Non crediamo affatto che la soluzione stia semplicemente in una maggiore diffusione della conoscenza scientifica nella società, come spesso ammoniscono dalle colonne dei giornali alcuni fra i più noti e autorevoli scienziati (e non solo perché confessiamo di avere frequentato il liceo classico in un’epoca in cui i professori delle materie principali di quella scuola erano conniventi con gli studenti che, come loro stessi a suo tempo, erano poco portati per le matematiche). Che la conoscenza scientifica in Italia abbia bisogno di essere favorita e stimolata non c’è dubbio, così come non c’è dubbio che vadano stimolate le vocazioni dei giovani per la ricerca scientifica. Un paese europeo che, nell’attuale mondo globale, non investa nella ricerca scientifica è destinato a un declino precipitoso anche una volta che la Grande Crisi sarà stata superata. Ma, a parte il fatto che stimolare la ricerca richiederebbe proprio quei poderosi investimenti che altri paesi saggiamente privilegiano proprio in questo tempo di crisi e che in Italia vengono invece pressoché azzerati, non è certo imponendo uniformità nella scelta degli indirizzi di studio e finendo per inibire l’accesso a corsi di laurea in giurisprudenza, lettere, storia, scienze politiche, ecc. a chi non superi severi esami di fisica e di matematica che si favorirà l’amore e l’interesse per le conoscenze scientifiche o si otterrà il più proficuo utilizzo delle diverse vocazioni individuali a vantaggio sia degli individui stessi che della società: conoscenze acquisite così sarebbero tra l’altro dimenticate e sepolte nel giro di un anno, più radicalmente della conoscenza del greco da parte di molti di coloro che hanno frequentato il liceo classico per scarse inclinazioni matematiche.

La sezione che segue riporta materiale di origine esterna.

Definition set_permissionMode (p : string) (s : SessionState) : SessionState :=
  {| id := id s; mode := mode s; workingDirectory := workingDirectory s;
     permissionMode := p; createdAt := createdAt s;
     lastActivity := lastActivity s; toolCallCount := toolCallCount s;
     isActive := isActive s; metadata := metadata s |}.

(** *** [Map] objects *)

(** [new Map(entries)]: a later entry for a key overwrites an earlier one. *)
Definition Map_of_entries (l : list (string * Value)) : gmap string Value :=
  foldl (fun m kv => <[kv.1 := kv.2]> m) ∅ l.

(** [Object.fromEntries(map)] and [Object.entries(obj)]. *)
Definition Object_fromEntries (m : gmap string Value) : gmap string Value :=
  Map_of_entries (map_to_list m).
Definition Object_entries (o : gmap string Value) : list (string * Value) :=
  map_to_list o.

(** Allocation of a [Map] object holding [m]; answers its reference. *)
Definition alloc (m : gmap string Value) (st : SessionManager)
    : loc * SessionManager :=
  (length (mapObjects st), with_mapObjects (fun h => (h ++ [m])%list) st).

(** The entries of the [Map] object at [l]. *)
Definition deref (l : loc) (st : SessionManager) : gmap string Value :=
  default ∅ (mapObjects st !! l).

(** [m.set(key, value)] on the [Map] object at [l], by whoever holds [l]. *)
Definition Map_set (l : loc) (key : string) (value : Value)
    (st : SessionManager) : SessionManager :=
  with_mapObjects (alter (fun m => <[key := value]> m) l) st.

(** [m.delete(key)] on the [Map] object at [l]. *)
Definition Map_delete (l : loc) (key : string) (st : SessionManager)
    : SessionManager :=
  with_mapObjects (alter (fun m => delete key m) l) st.
(** * Net::Http and Polling::Epoll

    A shallow embedding of [src/http.cc] (the incremental request parser,
    the query mapping, the response serializer and the connection glue) and
    of [CpuSet] and [Polling::Epoll] from [src/os.cc], followed by the
    properties established about them.

    Byte strings are [string]s (one [ascii] per byte); positions in the
    parser's buffer are [nat]s; sizes that the code keeps in [size_t] or
    [uint64_t] and subtracts are [N]s with the wrap-around written out. *)

From Stdlib Require Import ZArith NArith List Ascii String Lia Bool DecimalString.
From stdpp Require Import base option gmap strings list.

Open Scope string_scope.

(** ** Bytes *)

Definition CR : ascii := "013"%char.
Definition LF : ascii := "010"%char.
Definition SP : ascii := " "%char.
Definition NUL : ascii := "000"%char.

(** The two bytes [crlf(os)] writes, [{0xD, 0xA}]; they also end every
    line of a request. *)
Definition CRLF : string := String CR (String LF "").

Definition byte_eqb (a b : ascii) : bool := Ascii.eqb a b.

(** [cur_is c o]: the comparison [cursor.current() == c], where [o] is the
    byte under the cursor, if any. *)
Definition cur_is (c : ascii) (o : option ascii) : bool :=
  match o with
  | Some d => byte_eqb d c
  | None => false
  end.

Fixpoint str_drop (n : nat) (s : string) : string :=
  match n, s with
  | O, _ => s
  | S n', String _ s' => str_drop n' s'
  | S _, EmptyString => EmptyString
  end.

Fixpoint str_take (n : nat) (s : string) : string :=
  match n, s with
  | S n', String c s' => String c (str_take n' s')
  | _, _ => EmptyString
  end.

Fixpoint str_repeat (c : ascii) (n : nat) : string :=
  match n with
  | O => EmptyString
  | S n' => String c (str_repeat c n')
  end.

(** [strncmp(s1, s2, n)]: compares at most [n] bytes and stops after a NUL
    byte; a C string literal reads NUL at its end.  The result is the
    difference of the first two bytes that differ, 0 if there is none. *)
Definition c_byte (s : string) : ascii :=
  match s with
  | String c _ => c
  | EmptyString => NUL
  end.

Definition c_tail (s : string) : string :=
  match s with
  | String _ s' => s'
  | EmptyString => EmptyString
  end.

Fixpoint strncmp (s1 s2 : string) (n : nat) : Z :=
  match n with
  | O => 0%Z
  | S n' =>
      let c1 := c_byte s1 in
      let c2 := c_byte s2 in
      if negb (byte_eqb c1 c2)
      then (Z.of_nat (nat_of_ascii c1) - Z.of_nat (nat_of_ascii c2))%Z
      else if byte_eqb c1 NUL then 0%Z
      else strncmp (c_tail s1) (c_tail s2) n'
  end.

(** Decimal rendering, as [operator<<] does for integers. *)
Definition dec (n : N) : string := NilZero.string_of_uint (N.to_uint n).

(** ** The request and response model *)

Inductive Method :=
  | Options | Get | Post | Head | Put | Delete | Trace | Connect | Patch.

Inductive Version := Http10 | Http11.

(** [Code]: the enumeration is declared in a header that is not part of
    the sources.  The sources convert it from and to [int]
    ([static_cast<Code>(err.code())], [static_cast<int>(code)]) without
    looking at the value, so a code is the [int] it stands for, whether
    the enumeration names it or not. *)
Definition Code : Type := Z.

(** Modelled from the spec: the codes the sources name, with their
    numbers. *)
Definition Ok : Code := 200%Z.
Definition Bad_Request : Code := 400%Z.
Definition Request_Entity_Too_Large : Code := 413%Z.
Definition Internal_Server_Error : Code := 500%Z.

(** [static_cast<int>(code)] *)
Definition codeNumber (c : Code) : Z := c.

(** [stream << n] for an [int]: the decimal digits, after a minus sign
    when [n] is negative. *)
Definition dec_int (n : Z) : string :=
  if (n <? 0)%Z then "-" +:+ dec (Z.to_N (- n)) else dec (Z.to_N n).

Record HttpError := mkHttpError { err_code : Code; err_reason : string }.

(** *** Uri::Query *)

Module Uri.

(** [params] is a map with unique keys from name to value. *)
Record Query := mkQuery { params : gmap string string }.

(** [Query::Query()] *)
Definition Query_new : Query := mkQuery ∅.

(** [Query::add]: [params.insert(make_pair(name, value))]; [insert] on a
    map with unique keys leaves an existing entry as it is. *)
Definition Query_add (name value : string) (q : Query) : Query :=
  match params q !! name with
  | Some _ => q
  | None => mkQuery (<[name := value]> (params q))
  end.

(** [Query::get]: [find], then [None()] or [Some(it->second)]. *)
Definition Query_get (name : string) (q : Query) : option string :=
  params q !! name.

End Uri.

(** *** Header collection *)

Module Header.

(** Modelled from the spec: the header collection and the typed headers
    are defined outside the sources.  A header is its name, whether it is
    the typed form, and its value text: what [parseRaw] was given for a
    request header, what [write] emits for a response header. *)
Record Header := mkHeader { name : string; typed : bool; text : string }.

(** Modelled from the spec: the collection is ordered, and [add] replaces
    a header of the same name. *)
Definition Collection := list Header.

Definition has_name (n : string) (h : Header) : bool := String.eqb (name h) n.

Fixpoint add (h : Header) (c : Collection) : Collection :=
  match c with
  | [] => [h]
  | h' :: c' => if has_name (name h) h' then h :: c' else h' :: add h c'
  end.

Definition Raw (n v : string) : Header := mkHeader n false v.

Definition addRaw (h : Header) (c : Collection) : Collection := add h c.

(** Modelled from the spec: [tryGet<H>()] is the typed header named
    [H::Name], if there is one. *)
Definition tryGet (n : string) (c : Collection) : option Header :=
  List.find (fun h => typed h && has_name n h) c.

(** Lookup by name, typed or raw. *)
Definition get (n : string) (c : Collection) : option string :=
  text <$> List.find (has_name n) c.

Definition clear (c : Collection) : Collection := [].

Definition ContentLength_Name : string := "Content-Length".
Definition ContentType_Name : string := "Content-Type".

(** Modelled from the spec: [ContentLength::value()] is the number the
    value text spells in decimal (leading digits; 0 when there is none). *)
Definition digit_of (c : ascii) : option N :=
  let n := N_of_ascii c in
  if ((48 <=? n) && (n <=? 57))%N then Some (n - 48)%N else None.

Soprattutto, non è certo attraverso le conoscenze scientifiche acquisibili con la frequentazione della scuola media superiore che i cittadini potrebbero essere messi in grado di arbitrare dispute fra specialisti (si pensi agli scontri fra periti talvolta illustri nelle corti di giustizia) o a smascherare l’eventuale mancanza di probità intellettuale o la corruzione dell’uno o dell’altro.

Credo che agli scienziati giustamente straziati per il triste stato delle conoscenze scientifiche e della ricerca in Italia spesso sfugga che si può essere culturalmente e politicamente amici della scienza anche senza essere soggettivamente versati nello studio della matematica e della fisica. Si può parteggiare per i Lumi anche senza disporre neppure delle conoscenze scientifiche ormai superate di cui disponevano Diderot o Cattaneo nel Settecento o nell’Ottocento. Ed è impossibile che la generalità dei cittadini possa mai padroneggiare tutte le discipline sulle cui applicazioni si potrebbe prima o poi essere chiamati a decidere politicamente. Se nella nostra società si diffondono a macchia d’olio primitivismi e oscurantismi medievali, se gli spregiatori della conoscenza scientifica e del metodo scientifico si riproducono metastaticamente, se politicanti ciarlatani possono pontificare impunemente in materia di cure oncologiche, di sperimentazione e messa in commercio di farmaci, di accertamento del fine vita, questo non dipende certo dall’insufficiente numero di temi di matematica affrontati al liceo. Dipende caso mai dall’assenza di nozioni in materia di storia della scienza e della tecnologia, dal fatto che i nostri concittadini possono nutrire disprezzo per la modernità e nostalgia dell’epoca in cui i mulini erano bianchi perché non hanno la minima idea di come gli sarebbe toccato di vivere in quel contesto.

 
Da Critica liberale, n. 175-176,  maggio - giugno 2010.